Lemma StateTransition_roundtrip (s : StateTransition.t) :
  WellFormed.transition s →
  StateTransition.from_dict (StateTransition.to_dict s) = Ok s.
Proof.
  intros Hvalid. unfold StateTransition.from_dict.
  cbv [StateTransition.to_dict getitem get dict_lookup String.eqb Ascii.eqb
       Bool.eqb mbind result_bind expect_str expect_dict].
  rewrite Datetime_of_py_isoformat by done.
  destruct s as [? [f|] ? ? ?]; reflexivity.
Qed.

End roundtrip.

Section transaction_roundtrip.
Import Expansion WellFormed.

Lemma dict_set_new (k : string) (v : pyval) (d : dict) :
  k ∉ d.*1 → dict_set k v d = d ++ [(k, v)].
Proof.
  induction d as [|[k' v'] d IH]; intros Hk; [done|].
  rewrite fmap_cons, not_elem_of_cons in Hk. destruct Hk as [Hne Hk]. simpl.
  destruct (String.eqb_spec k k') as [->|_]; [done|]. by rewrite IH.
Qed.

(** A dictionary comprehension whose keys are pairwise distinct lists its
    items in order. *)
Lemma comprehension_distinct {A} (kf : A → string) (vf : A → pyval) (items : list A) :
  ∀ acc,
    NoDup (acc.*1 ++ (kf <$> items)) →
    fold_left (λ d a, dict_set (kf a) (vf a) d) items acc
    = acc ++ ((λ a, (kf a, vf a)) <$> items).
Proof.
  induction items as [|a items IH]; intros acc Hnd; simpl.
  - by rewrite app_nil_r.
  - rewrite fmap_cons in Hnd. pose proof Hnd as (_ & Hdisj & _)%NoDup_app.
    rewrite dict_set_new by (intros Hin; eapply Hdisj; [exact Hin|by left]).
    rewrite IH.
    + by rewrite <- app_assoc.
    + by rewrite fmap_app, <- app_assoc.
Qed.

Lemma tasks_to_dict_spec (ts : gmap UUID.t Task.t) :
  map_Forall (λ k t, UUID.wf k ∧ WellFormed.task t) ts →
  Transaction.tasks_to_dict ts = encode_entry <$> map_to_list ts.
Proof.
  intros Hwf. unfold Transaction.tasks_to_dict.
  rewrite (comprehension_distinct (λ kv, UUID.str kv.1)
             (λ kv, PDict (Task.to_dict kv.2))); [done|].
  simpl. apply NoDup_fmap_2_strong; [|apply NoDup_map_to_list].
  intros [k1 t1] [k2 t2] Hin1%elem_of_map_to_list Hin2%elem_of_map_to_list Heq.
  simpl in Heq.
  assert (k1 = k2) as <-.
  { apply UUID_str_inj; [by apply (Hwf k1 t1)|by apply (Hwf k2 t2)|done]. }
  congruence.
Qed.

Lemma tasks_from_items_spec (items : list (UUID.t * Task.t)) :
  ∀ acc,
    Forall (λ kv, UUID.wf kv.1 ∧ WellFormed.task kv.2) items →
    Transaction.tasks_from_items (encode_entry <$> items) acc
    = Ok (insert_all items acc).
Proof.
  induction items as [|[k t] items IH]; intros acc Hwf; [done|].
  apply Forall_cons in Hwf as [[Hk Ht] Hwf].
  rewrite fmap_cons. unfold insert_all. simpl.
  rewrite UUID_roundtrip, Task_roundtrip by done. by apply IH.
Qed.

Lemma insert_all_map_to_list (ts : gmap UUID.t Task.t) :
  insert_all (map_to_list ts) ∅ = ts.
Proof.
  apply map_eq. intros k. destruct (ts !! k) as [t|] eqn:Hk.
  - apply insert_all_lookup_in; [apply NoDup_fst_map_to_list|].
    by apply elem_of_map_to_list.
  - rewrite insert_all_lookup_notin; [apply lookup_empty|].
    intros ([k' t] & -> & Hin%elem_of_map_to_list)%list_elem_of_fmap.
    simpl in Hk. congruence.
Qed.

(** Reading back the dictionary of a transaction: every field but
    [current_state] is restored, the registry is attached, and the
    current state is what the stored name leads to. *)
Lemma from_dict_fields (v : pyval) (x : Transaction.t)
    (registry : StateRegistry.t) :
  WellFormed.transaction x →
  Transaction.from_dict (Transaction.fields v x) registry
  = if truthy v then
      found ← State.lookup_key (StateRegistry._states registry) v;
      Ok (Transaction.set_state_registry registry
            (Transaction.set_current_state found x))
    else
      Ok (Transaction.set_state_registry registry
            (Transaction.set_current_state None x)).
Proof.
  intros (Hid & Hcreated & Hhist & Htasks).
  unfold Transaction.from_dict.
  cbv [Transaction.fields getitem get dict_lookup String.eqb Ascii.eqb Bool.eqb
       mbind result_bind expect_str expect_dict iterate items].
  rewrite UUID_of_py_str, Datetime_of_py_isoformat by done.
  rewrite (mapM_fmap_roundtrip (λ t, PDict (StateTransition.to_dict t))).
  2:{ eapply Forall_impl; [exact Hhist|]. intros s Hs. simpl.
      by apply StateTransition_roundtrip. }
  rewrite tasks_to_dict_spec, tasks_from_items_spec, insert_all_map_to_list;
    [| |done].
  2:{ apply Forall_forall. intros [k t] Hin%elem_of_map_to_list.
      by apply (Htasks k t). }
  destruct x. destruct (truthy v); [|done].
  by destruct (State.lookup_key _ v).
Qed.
---------------
## Action item
Of all the entries above, retype exactly the lines from the line with "current state is" to the line with "truthy v then", both included, and no others.

## Reply
    current state is what the stored name leads to. *)
Lemma from_dict_fields (v : pyval) (x : Transaction.t)
    (registry : StateRegistry.t) :
  WellFormed.transaction x →
  Transaction.from_dict (Transaction.fields v x) registry
  = if truthy v then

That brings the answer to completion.